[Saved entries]
----
(** [import_can_message] of [pecan/Backend/app.py] on the parsed body
    [data = request.get_json()] ([pecan/app.py] is the same route without
    the broadcast).  [now0] and [now] are the instants of the two calls of
    [datetime.now()] (the first is made only without ["time"]). *)
Definition import_can_message (db : option database) (now0 now : Z) (body : jvalue)
    (h : list hist_rec) (b : broker) : import_status * list hist_rec * broker :=
  match body with
  | JObj kv =>
      let can_id_str := jget "id" kv in
      let raw_data := jget "data" kv in
      let original := match jget "time" kv with
                      | Some tv => option_map (fun t => (t, true)) (time_us tv)
                      | None => Some (wall now0, false)
                      end in
      match original with
      | None => (ServerError, h, b)
      | Some (ots, aware) =>
          if truthy can_id_str && truthy raw_data then
            match can_id_str, raw_data with
            | Some cs, Some rv =>
                match py_int0 cs, py_bytes rv with
                | Some cid, Some d =>
                    match decode_can_message db (JInt cid) d with
                    | Some r =>
                        let e := {| rec := r; timestamp := ots; ts_aware := aware;
                                    received_timestamp := wall now |} in
                        (Created, append_history h e, sse_broadcast b (can_event e))
                    | None => (DecodingFailed, h, b)
                    end
                | _, _ => (DecodingFailed, h, b)
                end
            | _, _ => (InvalidData, h, b)
            end
          else (InvalidData, h, b)
      end
  | _ => (ServerError, h, b)
  end.

End Ingest.

End Clock.

(** ** The Dash table query [update_table] *)

(** The callback's inputs ([None] is a Python [None]). *)
Record query := mkQuery {
  time_range : option Z;
  can_id_filter : option string;
  name_filter : option string;
  filter_mode : option string
}.

(** [l[i:]] for an int [i]. *)
Definition py_slice_from {A} (l : list A) (i : Z) : list A :=
  let n := Z.of_nat (length l) in
  let start := if i <? 0 then Z.max 0 (n + i) else Z.min i n in
  drop (Z.to_nat start) l.

Definition truthy_str (s : option string) : bool :=
  match s with Some x => negb (String.eqb x "") | None => false end.

Section Table.

Variable local_offset : Z -> Z.

(** [timedelta(seconds=tr)] exists: at most 999999999 days either way. *)
Definition timedelta_ok (tr : Z) : bool :=
  (-999999999 * 86400 <=? tr) && (tr <? 1000000000 * 86400).

(** The window selected by [filter_mode] ([now] is the instant of
    [datetime.now()]); [None] when the callback raises: the cutoff
    datetime is out of range ([OverflowError]), or in ["original_time"]
    mode an entry has a naive ["timestamp"], which cannot be compared with
    the aware cutoff ([TypeError]). *)
Definition window (msgs : list hist_rec) (now tr : Z) (mode : string) : option (list hist_rec) :=
  if String.eqb mode "all" then Some msgs
  else if String.eqb mode "count" then
    Some (py_slice_from msgs (- Z.min tr (Z.of_nat (length msgs))))
  else if String.eqb mode "received_time" then
    let cutoff := wall local_offset now - tr * 1000000 in
    if timedelta_ok tr && in_range cutoff
    then Some (List.filter (fun m => cutoff <=? received_timestamp m) msgs)
    else None
  else
    let cutoff := now - tr * 1000000 in
    if timedelta_ok tr && in_range (wall local_offset now - tr * 1000000) then
      if forallb ts_aware msgs
      then Some (List.filter (fun m => cutoff <=? timestamp m) msgs)
      else None
    else None.

(** The ID and name filters:
    [id_ok = not can_id or str(msg['can_id']) == can_id],
    [name_ok = not message_name or msg['message_name'] == message_name]. *)
Definition id_name_ok (cid name : option string) (m : hist_rec) : bool :=
  (negb (truthy_str cid) ||
     match cid with Some c => String.eqb (py_str (can_id (rec m))) c | None => true end) &&
  (negb (truthy_str name) ||
     match name with Some n => String.eqb (message_name (rec m)) n | None => true end).

(** [time_range = time_range or 600]. *)
Definition range_or_default (tr : option Z) : Z :=
  match tr with
  | Some z => if Z.eqb z 0 then 600 else z
  | None => 600
  end.

(** [filter_mode = filter_mode or 'received_time']. *)
Definition mode_or_default (m : option string) : string :=
  match m with
  | Some x => if String.eqb x "" then "received_time" else x
  | None => "received_time"
  end.

(** [update_table(n, time_range, can_id, message_name, filter_mode)] on the
    snapshot [messages = CAN_MESSAGES[:]], up to the display formatting,
    which turns each selected entry into one table row, in order; [None]
    when the callback raises. *)
Definition update_table (messages : list hist_rec) (now : Z) (q : query)
  : option (list hist_rec) :=
  let tr := range_or_default (time_range q) in
  let mode := mode_or_default (filter_mode q) in
  match window messages now tr mode with
  | None => None
  | Some filtered =>
      let filtered :=
        if truthy_str (can_id_filter q) || truthy_str (name_filter q)
        then List.filter (id_name_ok (can_id_filter q) (name_filter q)) filtered
        else filtered in
      let filtered := rev filtered in
      Some (if Nat.ltb 100 (length filtered) then take 100 filtered else filtered)
  end.

End Table.

End Pecan.

(* ===================================================================== *)
(** * Concrete inputs used by the examples below *)
(* ===================================================================== *)

Module Samples.
Import Telemetry.

Definition bz (n : nat) : byte :=
  match Byte.of_nat n with Some b => b | None => Byte.x00 end.

(** A batch header [struct.pack("!QH", seq, count)] for small values. *)
Definition header (seq count : nat) : list byte :=
  map bz [0; 0; 0; 0; 0; 0; 0; seq; 0; count]%nat.

(** The frame [(t = +0.0, id = 0x123, data = 01..08)] as packed by
    [CANMessage.pack]. *)
Definition frame_0x123 : list byte :=
  map bz [0; 0; 0; 0; 0; 0; 0; 0; 0; 0; 1; 35; 1; 2; 3; 4; 5; 6; 7; 8]%nat.

(** A well-formed datagram: sequence 1, one frame (30 bytes). *)
Definition dgram_seq1 : list byte := header 1 1 ++ frame_0x123.
(** What the script does to the outside, in order. *)
Inductive output : Type :=
| Print (line : string)
| PrintHead (df : DataFrame)            (* print(df.head()) *)
| PrintInfo (df : DataFrame)            (* df.info() *)
| Connected (file : string)             (* sqlite3.connect returned *)
| ToSql (table : string) (df : DataFrame)   (* df.to_sql was called *)
| Closed.                               (* conn.close() *)

(** The script has no [try]: the first exception ends it. The result is
    how it ended and what it did until then. *)
Definition main (S : services) : res unit * list output :=
  let out1 := [Print ("Loading " +:+ data_file +:+ " from " +:+ dataset_name +:+ "...")] in
  match load_frame S dataset_name data_file with
  | Raise e => (Raise e, out1)
  | Ret df =>
      let out2 :=
        out1 ++ [ Print (newline +:+ "Successfully loaded dataset!");
                  Print ("Total rows: " +:+ str_of_Z (len df));
                  Print (newline +:+ "DataFrame Head:");
                  PrintHead (head 5 df);
                  Print (newline +:+ "DataFrame Info:");
                  PrintInfo df ] in
      match connect_db S db_filename with
      | Raise e => (Raise e, out2)
      | Ret _ =>
          let out3 := out2 ++ [Connected db_filename; ToSql table_name df] in
          match to_sql_replace S table_name df with
          | Raise e => (Raise e, out3)
          | Ret _ =>
              (Ret tt,
               out3 ++ [ Closed;
                         Print (newline +:+ "Data saved to " +:+ db_filename
                                +:+ " in table '" +:+ table_name +:+ "'") ])
          end
      end
  end.

Definition touches_database (o : output) : bool :=
  match o with
  | Connected _ | ToSql _ _ | Closed => true
  | _ => false
  end.

End Loader.

(** ** Sample worlds for the further properties *)

Module MoreSamples.

(** A database with 9827 movies and 13653592 votes. *)
Definition movies_db (sql : string) : res cursor :=
  if String.eqb sql COUNT_QUERY then
    Ret {| description := Some [("COUNT(*)", tt)]; fetchall := Ret [[SqlInt 9827]] |}
  else
    Ret {| description := Some [("SUM(Vote_Count)", tt)];
           fetchall := Ret [[SqlInt 13653592]] |}.

Definition movies_world (db_present : bool) : world :=
  Samples.db_world db_present movies_db.

(** A database whose second statement fails. *)
Definition half_db (sql : string) : res cursor :=
  if String.eqb sql COUNT_QUERY then
    Ret {| description := Some [("COUNT(*)", tt)]; fetchall := Ret [[SqlInt 9827]] |}
  else Raise (SqliteError "no such column: Vote_Count").

(** No formatting of floats is needed in the examples. *)
Definition no_reals (r : string) : string := r.

Definition fresh : app_state := {| aggregates := None; session := None |}.

(** The tracker answers 201 with a body that has no [number]. *)
Definition created_without_number : response :=
  {| status_code := 201;
     text := dumps (JObj [("id", JInt 7)]);
     response_json := Ret (JObj [("id", JInt 7)]) |}.

(** The model asks for [query_database] with an argument named [query]. *)
Definition misnamed_argument_world : world :=
  Samples.agent_world
    [FunctionCall "query_database" [("query", JStr "SELECT 1")]; TextPart "Done."].

(** A hub that cannot be reached, and one that serves three rows. *)
Definition unreachable_hub : Loader.services :=
  {| Loader.load_frame := fun _ _ => Raise (OtherException "ConnectionError");
     Loader.connect_db := fun _ => Ret tt;
     Loader.to_sql_replace := fun _ _ => Ret tt |}.



(** A model that asks for a tool that does not exist, whatever it is
    sent. *)
Definition stubborn_world : world :=
  Samples.sample_world true (Samples.rows_db 1) ∅ Samples.no_response
    (fun _ => Ret JNull) (fun _ => Ret (FunctionCall "get_weather" [])).

Definition small_hub : Loader.services :=
  {| Loader.load_frame :=
       fun _ _ => Ret {| columns := ["n"]; data := Samples.count_rows 3 |};
     Loader.connect_db := fun _ => Ret tt;
     Loader.to_sql_replace := fun _ _ => Ret tt |}.

End MoreSamples.

(* ================================================================== *)
(** * Properties *)

(** ** Strings *)

Module PyStrFacts.

Lemma str_app_cons c s t : String c s +:+ t = String c (s +:+ t).
Proof. reflexivity. Qed.

Lemma str_app_nil_l s : EmptyString +:+ s = s.
Proof. reflexivity. Qed.

Lemma str_app_nil_r s : s +:+ EmptyString = s.
Proof. induction s as [|c s IH]; [reflexivity|]. by rewrite str_app_cons, IH. Qed.

Lemma str_app_assoc s t u : (s +:+ t) +:+ u = s +:+ t +:+ u.
Proof. induction s as [|c s IH]; [reflexivity|]. by rewrite !str_app_cons, IH. Qed.

Lemma lower_app s t : lower (s +:+ t) = lower s +:+ lower t.
Proof.
  induction s as [|c s IH]; [reflexivity|].
  rewrite str_app_cons. simpl. by rewrite IH, str_app_cons.
Qed.

Lemma prefix_app p s : String.prefix p (p +:+ s) = true.
Proof.
  induction p as [|c p IH]; [by destruct s|].
  rewrite str_app_cons. simpl. destruct (ascii_dec c c); [done|congruence].
Qed.

Lemma contains_prefix needle hay :
  String.prefix needle hay = true -> contains needle hay = true.
Proof. intros H. destruct hay; cbn [contains]; by rewrite H. Qed.

Lemma contains_app pre needle post : contains needle (pre +:+ needle +:+ post) = true.
Proof.
  induction pre as [|c pre IH].
  - rewrite str_app_nil_l. apply contains_prefix, prefix_app.
  - rewrite str_app_cons. simpl. rewrite IH. apply orb_true_r.
Qed.

(** [needle in hay] holds exactly when [hay] splits around [needle]. *)
Lemma prefix_split p s : String.prefix p s = true -> exists post, s = p +:+ post.
Proof.
  revert s. induction p as [|c p IH]; intros s H.
  - by exists s.
  - destruct s as [|d s]; [done|]. simpl in H.
    destruct (ascii_dec c d) as [->|]; [|done].
    destruct (IH _ H) as [post ->]. by exists post.
Qed.
(** The generations [compile_ast] moves are those of the names the tree
    assigns. *)
Lemma compile_ast_assigned t : forall st k,
  ~ In k (assigned t) ->
  gens_get (cs_var_dict (snd (compile_ast t st))) k = gens_get (cs_var_dict st) k.
Proof.
  induction t as [ntype children IH] using ValueTree_children_ind.
  intros st k Hnot.
  assert (Hch : Forall (fun c => forall st,
            gens_get (cs_var_dict (snd (compile_ast c st))) k
            = gens_get (cs_var_dict st) k) children).
  { rewrite Forall_forall in IH |- *. intros c Hc st0. apply IH; [exact Hc|].
    intros Hin. apply Hnot. cbn [assigned]. apply in_or_app. right.
    apply in_flat_map. exists c. split; [apply list_elem_of_In; exact Hc | exact Hin]. }
  assert (Hbind : forall c (kont : value -> comp value) st0,
            (forall st, gens_get (cs_var_dict (snd (compile_ast c st))) k
                        = gens_get (cs_var_dict st) k) ->
            (forall a st, gens_get (cs_var_dict (snd (kont a st))) k
                          = gens_get (cs_var_dict st) k) ->
            gens_get (cs_var_dict (snd (bind (compile_ast c) kont st0))) k
            = gens_get (cs_var_dict st0) k).
  { intros c kont st0 Hc Hk. unfold bind. specialize (Hc st0).
    destruct (compile_ast c st0) as [[a|e] st1]; simpl in Hc |- *;
      [rewrite Hk; exact Hc | exact Hc]. }
  cbn [compile_ast].
  destruct (value_eqb ntype (VStr "const")).
  { destruct children; reflexivity. }
  destruct (value_eqb ntype (VStr "get")).
  { destruct children; reflexivity. }
  destruct (value_eqb ntype (VStr "set")) eqn:Es.
  { destruct children as [|c0 [|c1 rest]]; [reflexivity|reflexivity|].
    inversion Hch as [|? ? _ Hch1]; subst. inversion Hch1 as [|? ? Hc1 _]; subst.
    apply Hbind; [exact Hc1|]. intros a st1.
    assert (Hne : get_value c0 <> k).
    { intros <-. apply Hnot. cbn [assigned]. rewrite Es. left. reflexivity. }
    unfold bind, var_dict_bump, lift, code_append, ret. cbn [fst snd cs_var_dict cs_code].
    destruct (str_plus "_" (get_value c0)) as [s|];
      [|cbn [snd cs_var_dict]; apply gens_get_set_ne; exact Hne].
    destruct (str_plus _ a) as [line|]; cbn [snd cs_var_dict];
      apply gens_get_set_ne; exact Hne. }
  destruct (value_eqb ntype (VStr "apply")); [|reflexivity].
  destruct children as [|c0 rest]; [reflexivity|].
  inversion Hch as [|? ? _ Hrest]; subst.
  destruct (value_eqb (get_value c0) (VStr "neg")).
  { destruct rest as [|c1 rest]; [reflexivity|].
    inversion Hrest as [|? ? Hc1 _]; subst.
    apply Hbind; [exact Hc1|]. intros a st1. unfold bind, lift, ret.
    destruct (str_plus "(-" a); reflexivity. }
  destruct (value_eqb (get_value c0) (VStr "sqr")).
  { destruct rest as [|c1 rest]; [reflexivity|].
    inversion Hrest as [|? ? Hc1 _]; subst.
    apply Hbind; [exact Hc1|]. intros a st1. unfold bind, lift, ret.
    destruct (str_plus "(" a); reflexivity. }
  destruct rest as [|c1 rest]; [reflexivity|].
  inversion Hrest as [|? ? Hc1 Hrest']; subst.
  apply Hbind; [exact Hc1|]. intros d1 st1.
  destruct rest as [|c2 rest]; [reflexivity|].
  inversion Hrest' as [|? ? Hc2 _]; subst.
  apply Hbind; [exact Hc2|]. intros d2 st2. unfold bind, lift, ret.
  destruct (str_plus "(" d1) as [s1|]; [|reflexivity]. simpl.
  destruct (str_plus (s1 +:+ " ") (get_value c0)) as [s2|]; [|reflexivity]. simpl.
  destruct (str_plus (s2 +:+ " ") d2); reflexivity.
Qed.

(** [compile_ast] moves the generations of the variables the tree
    assigns and of no other; started on the empty map, as [compile]
    starts it, it ends with a map whose keys are all assigned in the
    tree, so there is a cleanup for such variables only. *)
Theorem generations_move_only_for_assigned_variables t st :
  (forall k, ~ In k (assigned t) ->
     gens_get (cs_var_dict (snd (compile_ast t st))) k
     = gens_get (cs_var_dict st) k) /\
  (forall k g code,
     In (k, g) (cs_var_dict (snd (compile_ast t (CState [] code)))) ->
     In k (assigned t)).
Proof.
  split; [intros k; apply compile_ast_assigned|].
  intros k g code Hin.
  destruct (in_dec value_eq_dec k (assigned t)) as [Hyes|Hnot]; [exact Hyes|].
  exfalso. pose proof (compile_ast_assigned t (CState [] code) k Hnot) as Hget.
  cbn [cs_var_dict gens_get] in Hget.
  apply gens_get_None_not_in in Hget. apply Hget.
  apply in_map_iff. exists (k, g). split; [reflexivity | exact Hin].
Qed.

(** ** How an evaluation fails *)

Section EvalErrors.
Context `{PyArith}.

(** An operator of [op_to_fn] applied to a number of arguments other
    than the one its function takes never returns a value: the
    arguments are all evaluated first, left to right, their assignments
    stay, and then the call of the function raises [TypeError]. *)
Theorem wrong_number_of_arguments_raises_TypeError op c0s args (B : gmap value num) :
  (In op ["neg"; "sqr"] /\ length args <> 1%nat) \/
  (In op ["+"; "-"; "*"; "/"] /\ length args <> 2%nat) ->
  evaluate_ast (Node (VStr "apply") (Node (VStr op) c0s :: args)) B =
  match comprehension evaluate_ast args B with
  | (Ok _, B') => (Raise TypeError, B')
  | (Raise e, B') => (Raise e, B')
  end.
Proof.
  intros Hop. rewrite evaluate_ast_apply.
  destruct (comprehension evaluate_ast args B) as [[vs|e] B'] eqn:Hcomp.
  2:{ destruct Hop as [[Hin _]|[Hin _]]; simpl in Hin;
        repeat (destruct Hin as [<-|Hin]; [reflexivity|]); destruct Hin. }
  apply comprehension_length in Hcomp.
  destruct Hop as [[Hin Hlen]|[Hin Hlen]]; simpl in Hin;
    repeat (destruct Hin as [<-|Hin];
            [destruct vs as [|v1 [|v2 [|v3 vs]]]; simpl in Hcomp;
             try reflexivity; congruence|]);
    destruct Hin.
Qed.

Lemma comprehension_raises (P : exn -> Prop) args :
  Forall (fun c => forall (B : gmap value num) e B',
            evaluate_ast c B = (Raise e, B') -> P e) args ->
  forall B e B', comprehension evaluate_ast args B = (Raise e, B') -> P e.
Proof.
  induction 1 as [|c cs Hc _ IH]; intros B e B'; simpl; [discriminate|].
  destruct (evaluate_ast c B) as [[v|e1] B1] eqn:Hev.
  - destruct (comprehension evaluate_ast cs B1) as [[vs|e2] B2] eqn:Hcs; [discriminate|].
    intros [= <- <-]. exact (IH _ _ _ Hcs).
  - intros [= <- <-]. exact (Hc _ _ _ Hev).
Qed.

Lemma expression_failures t :
  expression t ->
  forall (B : gmap value num) e B',
    evaluate_ast t B = (Raise e, B') ->
    (exists msg, e = ValueError msg) \/ e = TypeError \/ arith_raises e.
Proof.
  intros Ht. induction Ht as
    [name e0 Hn He IHe | op e1 e2 Hop He1 IH1 He2 IH2 | e0 He IHe | name Hn
    | name args Hn Hne Hargs IHargs | n Hn | name Hn] using expression_args_ind;
    intros B e B' Hev.
  - rewrite evaluate_ast_set in Hev.
    destruct (evaluate_ast e0 B) as [[v|err] B1] eqn:E; [discriminate|].
    injection Hev as <- <-. exact (IHe _ _ _ E).
  - rewrite evaluate_ast_apply in Hev.
    destruct (binary_operator_agrees op Hop) as (f & Hfn & Hbin & _).
    rewrite Hfn in Hev. cbn [comprehension] in Hev.
    destruct (evaluate_ast e1 B) as [[v1|err] B1] eqn:E1.
    2:{ injection Hev as <- <-. exact (IH1 _ _ _ E1). }
    destruct (evaluate_ast e2 B1) as [[v2|err] B2] eqn:E2.
    2:{ injection Hev as <- <-. exact (IH2 _ _ _ E2). }
    cbn [lambda2] in Hev. injection Hev as Hf _.
    right. right. subst f. unfold arith_raises. simpl in Hop.
    destruct Hop as [<-|[<-|[<-|[<-|[]]]]]; cbn in Hf; eauto 10.
  - rewrite evaluate_ast_apply in Hev.
    change (op_to_fn_get (VStr "neg")) with (Some (lambda1 py_neg)) in Hev.
    cbn [comprehension] in Hev.
    destruct (evaluate_ast e0 B) as [[v1|err] B1] eqn:E1.
    2:{ injection Hev as <- <-. exact (IHe _ _ _ E1). }
    cbn [lambda1] in Hev. injection Hev as Hf _.
    right. right. left. eauto.
  - rewrite evaluate_ast_apply in Hev.
    destruct (op_to_fn_get (VStr name)) as [fn|] eqn:Hfn.
    + destruct (named_operator_cases name fn Hn Hfn) as [[_ ->]|[_ ->]];
        injection Hev as <- _; right; left; reflexivity.
    + injection Hev as <- _. left. eauto.
  - rewrite evaluate_ast_apply in Hev.
    destruct (op_to_fn_get (VStr name)) as [fn|] eqn:Hfn.
    2:{ injection Hev as <- _. left. eauto. }
    destruct (comprehension evaluate_ast args B) as [[vs|err] B1] eqn:Hcomp.
    2:{ injection Hev as <- <-.
        exact (comprehension_raises _ args IHargs _ _ _ Hcomp). }
    injection Hev as Hf _.
    destruct (named_operator_cases name fn Hn Hfn) as [[_ ->]|[_ ->]];
      destruct vs as [|v1 [|v2 vs]]; cbn [lambda1] in Hf;
      try (injection Hf as <-; right; left; reflexivity);
      right; right; unfold arith_raises; eauto 10.
  - discriminate Hev.
  - rewrite evaluate_ast_get in Hev.
    destruct (B !! VStr name); [discriminate|].
    injection Hev as <- _. left. eauto.
Qed.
----
_YOUR OBJECTIVE_
Start at the first line of the entries and stop at the line that contains "cs, Some rv =>". Repeat every line in that span exactly, and nothing beyond it.

_WRITTEN ANSWER_
(** [import_can_message] of [pecan/Backend/app.py] on the parsed body
    [data = request.get_json()] ([pecan/app.py] is the same route without
    the broadcast).  [now0] and [now] are the instants of the two calls of
    [datetime.now()] (the first is made only without ["time"]). *)
Definition import_can_message (db : option database) (now0 now : Z) (body : jvalue)
    (h : list hist_rec) (b : broker) : import_status * list hist_rec * broker :=
  match body with
  | JObj kv =>
      let can_id_str := jget "id" kv in
      let raw_data := jget "data" kv in
      let original := match jget "time" kv with
                      | Some tv => option_map (fun t => (t, true)) (time_us tv)
                      | None => Some (wall now0, false)
                      end in
      match original with
      | None => (ServerError, h, b)
      | Some (ots, aware) =>
          if truthy can_id_str && truthy raw_data then
            match can_id_str, raw_data with
            | Some cs, Some rv =>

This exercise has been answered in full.